■ **Your instructions**
Once you reach the line containing "put (put m o a) o' b = put m o (a ++ b)." in the entries below, write out that line and each one after it down to the line containing "intros Hp Hl.", exactly and with nothing added.

Data to examine section start

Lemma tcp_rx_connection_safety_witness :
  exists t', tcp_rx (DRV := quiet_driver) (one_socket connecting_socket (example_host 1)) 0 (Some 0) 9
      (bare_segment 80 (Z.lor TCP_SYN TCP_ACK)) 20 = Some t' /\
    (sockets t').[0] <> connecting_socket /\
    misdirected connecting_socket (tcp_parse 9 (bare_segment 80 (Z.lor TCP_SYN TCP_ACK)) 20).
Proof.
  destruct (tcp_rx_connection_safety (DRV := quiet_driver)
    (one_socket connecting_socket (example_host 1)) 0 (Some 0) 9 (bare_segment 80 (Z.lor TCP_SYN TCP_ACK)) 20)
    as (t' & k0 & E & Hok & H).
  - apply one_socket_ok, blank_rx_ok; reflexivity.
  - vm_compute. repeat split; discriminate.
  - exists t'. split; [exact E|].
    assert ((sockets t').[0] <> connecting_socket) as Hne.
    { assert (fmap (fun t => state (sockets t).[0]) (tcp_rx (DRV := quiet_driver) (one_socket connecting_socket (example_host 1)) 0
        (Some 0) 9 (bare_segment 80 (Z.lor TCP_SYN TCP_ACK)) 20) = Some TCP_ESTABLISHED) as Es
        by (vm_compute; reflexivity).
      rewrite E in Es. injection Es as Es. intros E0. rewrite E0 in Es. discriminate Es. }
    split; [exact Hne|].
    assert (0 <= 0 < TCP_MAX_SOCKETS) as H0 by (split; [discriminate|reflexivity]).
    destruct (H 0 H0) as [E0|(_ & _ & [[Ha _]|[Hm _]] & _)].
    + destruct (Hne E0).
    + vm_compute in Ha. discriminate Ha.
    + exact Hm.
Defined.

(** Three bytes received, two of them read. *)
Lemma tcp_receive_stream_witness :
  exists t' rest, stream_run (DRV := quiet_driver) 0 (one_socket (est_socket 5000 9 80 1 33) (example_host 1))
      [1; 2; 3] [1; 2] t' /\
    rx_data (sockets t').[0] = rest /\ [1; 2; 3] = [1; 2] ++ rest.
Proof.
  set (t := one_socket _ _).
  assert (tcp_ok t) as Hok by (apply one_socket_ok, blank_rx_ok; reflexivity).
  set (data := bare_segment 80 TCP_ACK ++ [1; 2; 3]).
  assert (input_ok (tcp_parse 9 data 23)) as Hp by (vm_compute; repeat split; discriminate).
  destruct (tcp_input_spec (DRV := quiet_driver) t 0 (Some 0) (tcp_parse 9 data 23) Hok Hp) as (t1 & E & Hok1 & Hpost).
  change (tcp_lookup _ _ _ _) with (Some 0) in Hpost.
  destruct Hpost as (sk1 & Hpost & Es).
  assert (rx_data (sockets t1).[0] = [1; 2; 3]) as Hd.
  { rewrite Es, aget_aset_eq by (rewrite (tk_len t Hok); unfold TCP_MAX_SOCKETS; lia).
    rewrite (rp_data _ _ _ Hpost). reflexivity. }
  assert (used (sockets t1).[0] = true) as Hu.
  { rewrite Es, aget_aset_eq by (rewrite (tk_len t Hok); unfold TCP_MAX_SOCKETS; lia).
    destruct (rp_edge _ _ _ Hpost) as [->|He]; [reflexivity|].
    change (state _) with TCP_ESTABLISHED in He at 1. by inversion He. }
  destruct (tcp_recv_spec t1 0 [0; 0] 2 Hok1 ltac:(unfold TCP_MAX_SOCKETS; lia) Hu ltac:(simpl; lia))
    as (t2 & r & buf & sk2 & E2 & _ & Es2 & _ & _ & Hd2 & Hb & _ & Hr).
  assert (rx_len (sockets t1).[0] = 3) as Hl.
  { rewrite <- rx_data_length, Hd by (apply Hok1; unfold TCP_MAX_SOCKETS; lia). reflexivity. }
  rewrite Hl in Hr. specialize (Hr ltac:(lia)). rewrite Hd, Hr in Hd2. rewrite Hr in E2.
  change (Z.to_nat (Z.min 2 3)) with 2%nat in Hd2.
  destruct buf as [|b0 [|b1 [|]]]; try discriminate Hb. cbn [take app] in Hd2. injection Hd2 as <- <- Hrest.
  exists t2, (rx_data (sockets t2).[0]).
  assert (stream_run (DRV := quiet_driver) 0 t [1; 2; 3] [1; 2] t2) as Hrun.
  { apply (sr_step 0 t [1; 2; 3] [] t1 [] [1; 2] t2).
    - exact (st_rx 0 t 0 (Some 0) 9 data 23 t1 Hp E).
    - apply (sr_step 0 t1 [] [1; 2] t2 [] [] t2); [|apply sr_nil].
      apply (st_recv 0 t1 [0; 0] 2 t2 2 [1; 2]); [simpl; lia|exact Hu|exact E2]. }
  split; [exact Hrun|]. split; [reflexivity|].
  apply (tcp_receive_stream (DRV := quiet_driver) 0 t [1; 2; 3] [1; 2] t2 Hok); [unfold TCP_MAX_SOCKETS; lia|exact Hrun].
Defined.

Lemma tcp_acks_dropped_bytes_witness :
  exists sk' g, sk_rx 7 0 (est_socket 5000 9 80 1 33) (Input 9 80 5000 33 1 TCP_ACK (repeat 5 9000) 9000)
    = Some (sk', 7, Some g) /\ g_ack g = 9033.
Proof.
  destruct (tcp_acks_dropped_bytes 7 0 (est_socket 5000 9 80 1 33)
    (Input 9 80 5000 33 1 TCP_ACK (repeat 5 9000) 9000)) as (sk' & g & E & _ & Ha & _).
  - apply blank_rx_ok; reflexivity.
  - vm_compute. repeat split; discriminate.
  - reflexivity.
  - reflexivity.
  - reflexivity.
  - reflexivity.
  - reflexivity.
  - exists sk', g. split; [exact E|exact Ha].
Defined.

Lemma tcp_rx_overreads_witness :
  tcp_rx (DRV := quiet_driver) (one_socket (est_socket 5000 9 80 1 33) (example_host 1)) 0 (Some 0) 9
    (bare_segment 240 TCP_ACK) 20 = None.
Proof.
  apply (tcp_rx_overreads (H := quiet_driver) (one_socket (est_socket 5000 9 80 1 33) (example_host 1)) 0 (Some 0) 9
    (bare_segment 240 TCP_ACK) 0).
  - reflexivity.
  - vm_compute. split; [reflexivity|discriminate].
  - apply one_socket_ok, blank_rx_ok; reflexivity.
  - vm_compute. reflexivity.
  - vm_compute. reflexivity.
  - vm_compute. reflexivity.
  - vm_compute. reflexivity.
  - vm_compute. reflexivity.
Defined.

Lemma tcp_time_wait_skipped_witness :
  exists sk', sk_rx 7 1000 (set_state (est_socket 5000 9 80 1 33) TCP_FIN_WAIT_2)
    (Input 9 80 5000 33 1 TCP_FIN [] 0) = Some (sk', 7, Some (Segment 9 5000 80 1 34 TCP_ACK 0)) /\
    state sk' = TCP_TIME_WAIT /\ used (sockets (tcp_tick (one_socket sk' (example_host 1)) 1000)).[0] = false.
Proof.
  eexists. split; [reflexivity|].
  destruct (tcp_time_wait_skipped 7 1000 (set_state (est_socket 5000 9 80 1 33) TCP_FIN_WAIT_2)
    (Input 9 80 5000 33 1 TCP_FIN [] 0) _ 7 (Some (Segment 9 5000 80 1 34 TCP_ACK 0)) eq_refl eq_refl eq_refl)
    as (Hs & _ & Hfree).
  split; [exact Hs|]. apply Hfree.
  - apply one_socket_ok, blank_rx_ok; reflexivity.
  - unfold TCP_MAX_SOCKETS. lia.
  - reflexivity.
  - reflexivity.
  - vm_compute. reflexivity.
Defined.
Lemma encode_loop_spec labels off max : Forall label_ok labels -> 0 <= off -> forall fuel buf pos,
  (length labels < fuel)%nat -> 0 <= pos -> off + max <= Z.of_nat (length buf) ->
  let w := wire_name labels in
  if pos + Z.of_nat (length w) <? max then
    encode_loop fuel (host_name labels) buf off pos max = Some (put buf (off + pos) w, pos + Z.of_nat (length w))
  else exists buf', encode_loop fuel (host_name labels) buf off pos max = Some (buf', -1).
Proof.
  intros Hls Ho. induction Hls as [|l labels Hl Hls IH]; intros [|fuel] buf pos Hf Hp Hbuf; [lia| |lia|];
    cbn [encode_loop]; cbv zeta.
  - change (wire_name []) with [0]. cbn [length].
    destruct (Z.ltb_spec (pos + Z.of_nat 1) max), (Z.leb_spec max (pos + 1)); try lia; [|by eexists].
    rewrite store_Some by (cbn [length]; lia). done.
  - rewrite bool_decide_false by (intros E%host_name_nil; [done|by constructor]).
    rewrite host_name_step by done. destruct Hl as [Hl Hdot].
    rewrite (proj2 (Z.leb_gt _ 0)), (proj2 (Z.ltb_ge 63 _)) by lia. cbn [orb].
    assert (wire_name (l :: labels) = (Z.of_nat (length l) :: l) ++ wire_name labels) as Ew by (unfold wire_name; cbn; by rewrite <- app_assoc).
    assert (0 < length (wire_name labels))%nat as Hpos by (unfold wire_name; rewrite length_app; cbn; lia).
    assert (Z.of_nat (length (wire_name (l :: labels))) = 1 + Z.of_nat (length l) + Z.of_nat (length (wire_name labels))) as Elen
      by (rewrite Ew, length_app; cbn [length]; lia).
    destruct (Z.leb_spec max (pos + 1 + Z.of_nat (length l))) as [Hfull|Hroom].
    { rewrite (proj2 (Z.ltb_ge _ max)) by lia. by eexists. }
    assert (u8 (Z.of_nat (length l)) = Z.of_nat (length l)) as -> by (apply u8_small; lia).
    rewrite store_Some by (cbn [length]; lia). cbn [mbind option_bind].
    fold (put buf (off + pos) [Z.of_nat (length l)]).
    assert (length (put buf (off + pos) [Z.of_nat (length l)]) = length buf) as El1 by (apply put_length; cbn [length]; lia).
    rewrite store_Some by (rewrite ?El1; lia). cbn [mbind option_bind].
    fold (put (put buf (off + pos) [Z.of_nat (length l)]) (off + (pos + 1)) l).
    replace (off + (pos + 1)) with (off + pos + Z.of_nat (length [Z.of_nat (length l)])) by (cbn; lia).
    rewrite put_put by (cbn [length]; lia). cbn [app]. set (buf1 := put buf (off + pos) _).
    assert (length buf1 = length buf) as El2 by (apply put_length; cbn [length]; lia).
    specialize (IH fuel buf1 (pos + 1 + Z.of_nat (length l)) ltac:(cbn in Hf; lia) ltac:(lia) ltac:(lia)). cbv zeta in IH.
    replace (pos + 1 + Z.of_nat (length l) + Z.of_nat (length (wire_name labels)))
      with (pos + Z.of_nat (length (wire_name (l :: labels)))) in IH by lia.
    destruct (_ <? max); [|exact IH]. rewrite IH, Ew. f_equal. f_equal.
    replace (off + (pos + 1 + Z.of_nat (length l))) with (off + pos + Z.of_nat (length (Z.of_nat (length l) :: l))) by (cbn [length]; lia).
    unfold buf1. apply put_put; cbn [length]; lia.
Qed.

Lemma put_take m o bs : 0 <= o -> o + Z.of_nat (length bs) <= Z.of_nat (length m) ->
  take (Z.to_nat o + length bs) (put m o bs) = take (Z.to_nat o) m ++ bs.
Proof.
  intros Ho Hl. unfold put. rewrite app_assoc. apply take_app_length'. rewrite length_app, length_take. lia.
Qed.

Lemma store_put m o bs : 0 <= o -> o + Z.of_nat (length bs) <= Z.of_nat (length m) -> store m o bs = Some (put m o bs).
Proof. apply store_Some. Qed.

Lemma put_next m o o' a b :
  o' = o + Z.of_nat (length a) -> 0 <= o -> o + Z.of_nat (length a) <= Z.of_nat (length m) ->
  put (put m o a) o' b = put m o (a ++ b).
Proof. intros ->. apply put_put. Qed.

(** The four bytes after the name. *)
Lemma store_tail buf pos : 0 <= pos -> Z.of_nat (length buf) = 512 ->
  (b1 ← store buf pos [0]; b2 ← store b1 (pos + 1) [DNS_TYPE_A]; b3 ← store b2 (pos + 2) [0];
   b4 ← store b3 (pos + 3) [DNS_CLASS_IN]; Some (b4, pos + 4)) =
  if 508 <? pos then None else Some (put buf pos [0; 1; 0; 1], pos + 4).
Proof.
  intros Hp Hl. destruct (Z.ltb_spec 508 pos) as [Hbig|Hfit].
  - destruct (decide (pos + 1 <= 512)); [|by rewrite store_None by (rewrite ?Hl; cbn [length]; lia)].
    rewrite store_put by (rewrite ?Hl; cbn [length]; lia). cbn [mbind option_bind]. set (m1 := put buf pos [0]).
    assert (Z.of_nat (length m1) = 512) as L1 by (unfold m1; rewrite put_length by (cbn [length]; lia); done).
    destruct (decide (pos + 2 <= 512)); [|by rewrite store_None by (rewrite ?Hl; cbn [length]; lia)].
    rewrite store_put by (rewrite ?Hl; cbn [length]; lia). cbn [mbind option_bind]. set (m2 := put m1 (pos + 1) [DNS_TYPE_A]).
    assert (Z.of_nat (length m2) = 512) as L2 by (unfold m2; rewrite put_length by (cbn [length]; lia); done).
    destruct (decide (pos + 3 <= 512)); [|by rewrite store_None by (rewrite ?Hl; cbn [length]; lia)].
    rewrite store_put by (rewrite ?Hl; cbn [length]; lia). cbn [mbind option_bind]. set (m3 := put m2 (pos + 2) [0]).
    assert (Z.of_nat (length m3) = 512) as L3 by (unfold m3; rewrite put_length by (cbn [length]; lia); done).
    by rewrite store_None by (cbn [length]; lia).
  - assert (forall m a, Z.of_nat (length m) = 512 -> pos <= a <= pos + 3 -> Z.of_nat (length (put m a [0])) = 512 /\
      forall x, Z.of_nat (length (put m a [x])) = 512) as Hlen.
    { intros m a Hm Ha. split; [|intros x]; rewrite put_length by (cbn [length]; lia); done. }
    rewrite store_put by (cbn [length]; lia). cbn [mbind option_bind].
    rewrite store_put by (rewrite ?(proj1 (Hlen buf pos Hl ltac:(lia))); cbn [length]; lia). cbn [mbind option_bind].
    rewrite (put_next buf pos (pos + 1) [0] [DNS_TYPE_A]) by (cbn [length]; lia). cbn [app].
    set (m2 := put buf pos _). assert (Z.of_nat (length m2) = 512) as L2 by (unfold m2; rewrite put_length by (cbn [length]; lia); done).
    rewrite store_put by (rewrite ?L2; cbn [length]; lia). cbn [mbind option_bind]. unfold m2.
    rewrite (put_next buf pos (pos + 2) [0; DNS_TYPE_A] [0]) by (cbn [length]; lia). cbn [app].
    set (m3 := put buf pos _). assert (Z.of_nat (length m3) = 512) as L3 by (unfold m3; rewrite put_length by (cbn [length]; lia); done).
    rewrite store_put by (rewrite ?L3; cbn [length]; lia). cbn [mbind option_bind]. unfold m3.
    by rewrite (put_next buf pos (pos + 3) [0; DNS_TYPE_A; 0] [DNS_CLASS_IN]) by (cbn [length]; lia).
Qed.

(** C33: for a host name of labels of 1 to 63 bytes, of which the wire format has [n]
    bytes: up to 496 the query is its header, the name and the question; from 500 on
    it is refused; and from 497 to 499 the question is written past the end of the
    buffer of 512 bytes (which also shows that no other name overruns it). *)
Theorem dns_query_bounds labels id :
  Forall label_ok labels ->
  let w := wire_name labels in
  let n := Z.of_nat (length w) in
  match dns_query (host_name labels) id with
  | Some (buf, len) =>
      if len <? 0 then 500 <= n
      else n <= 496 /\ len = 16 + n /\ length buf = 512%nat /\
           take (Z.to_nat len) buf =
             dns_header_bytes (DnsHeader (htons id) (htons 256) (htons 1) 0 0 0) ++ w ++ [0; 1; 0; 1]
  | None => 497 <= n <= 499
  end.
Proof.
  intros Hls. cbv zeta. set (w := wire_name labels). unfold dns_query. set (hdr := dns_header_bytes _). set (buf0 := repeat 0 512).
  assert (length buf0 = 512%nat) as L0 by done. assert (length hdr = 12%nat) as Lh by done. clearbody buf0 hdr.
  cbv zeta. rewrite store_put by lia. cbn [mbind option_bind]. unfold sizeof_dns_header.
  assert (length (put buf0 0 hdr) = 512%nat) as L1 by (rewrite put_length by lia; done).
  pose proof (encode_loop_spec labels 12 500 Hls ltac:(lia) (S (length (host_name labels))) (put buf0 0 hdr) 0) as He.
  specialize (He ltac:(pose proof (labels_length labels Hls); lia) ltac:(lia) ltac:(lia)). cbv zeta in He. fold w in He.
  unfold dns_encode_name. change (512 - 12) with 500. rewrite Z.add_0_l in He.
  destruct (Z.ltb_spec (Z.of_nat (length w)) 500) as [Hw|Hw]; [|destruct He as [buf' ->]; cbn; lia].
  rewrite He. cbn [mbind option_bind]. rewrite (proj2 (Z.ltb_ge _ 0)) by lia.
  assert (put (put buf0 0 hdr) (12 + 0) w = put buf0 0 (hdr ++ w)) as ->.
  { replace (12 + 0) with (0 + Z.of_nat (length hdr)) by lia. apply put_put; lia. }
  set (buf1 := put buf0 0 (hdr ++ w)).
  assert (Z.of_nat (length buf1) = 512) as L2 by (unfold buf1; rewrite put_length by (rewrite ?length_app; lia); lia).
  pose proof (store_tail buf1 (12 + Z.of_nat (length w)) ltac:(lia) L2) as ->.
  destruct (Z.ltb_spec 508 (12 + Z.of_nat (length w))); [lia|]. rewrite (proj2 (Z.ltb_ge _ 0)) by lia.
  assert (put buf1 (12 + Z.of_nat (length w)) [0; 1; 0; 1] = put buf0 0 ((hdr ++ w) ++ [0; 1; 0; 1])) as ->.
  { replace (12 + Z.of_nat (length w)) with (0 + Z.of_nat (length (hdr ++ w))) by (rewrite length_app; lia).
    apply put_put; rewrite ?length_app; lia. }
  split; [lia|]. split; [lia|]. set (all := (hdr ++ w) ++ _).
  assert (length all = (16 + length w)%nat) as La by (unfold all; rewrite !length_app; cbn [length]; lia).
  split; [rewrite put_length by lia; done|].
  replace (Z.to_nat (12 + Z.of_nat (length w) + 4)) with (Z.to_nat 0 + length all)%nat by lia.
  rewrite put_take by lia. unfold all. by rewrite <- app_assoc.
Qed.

Data to examine section end

■ **Solution to the exercise**
  put (put m o a) o' b = put m o (a ++ b).
Proof. intros ->. apply put_put. Qed.

(** The four bytes after the name. *)
Lemma store_tail buf pos : 0 <= pos -> Z.of_nat (length buf) = 512 ->
  (b1 ← store buf pos [0]; b2 ← store b1 (pos + 1) [DNS_TYPE_A]; b3 ← store b2 (pos + 2) [0];
   b4 ← store b3 (pos + 3) [DNS_CLASS_IN]; Some (b4, pos + 4)) =
  if 508 <? pos then None else Some (put buf pos [0; 1; 0; 1], pos + 4).
Proof.
  intros Hp Hl. destruct (Z.ltb_spec 508 pos) as [Hbig|Hfit].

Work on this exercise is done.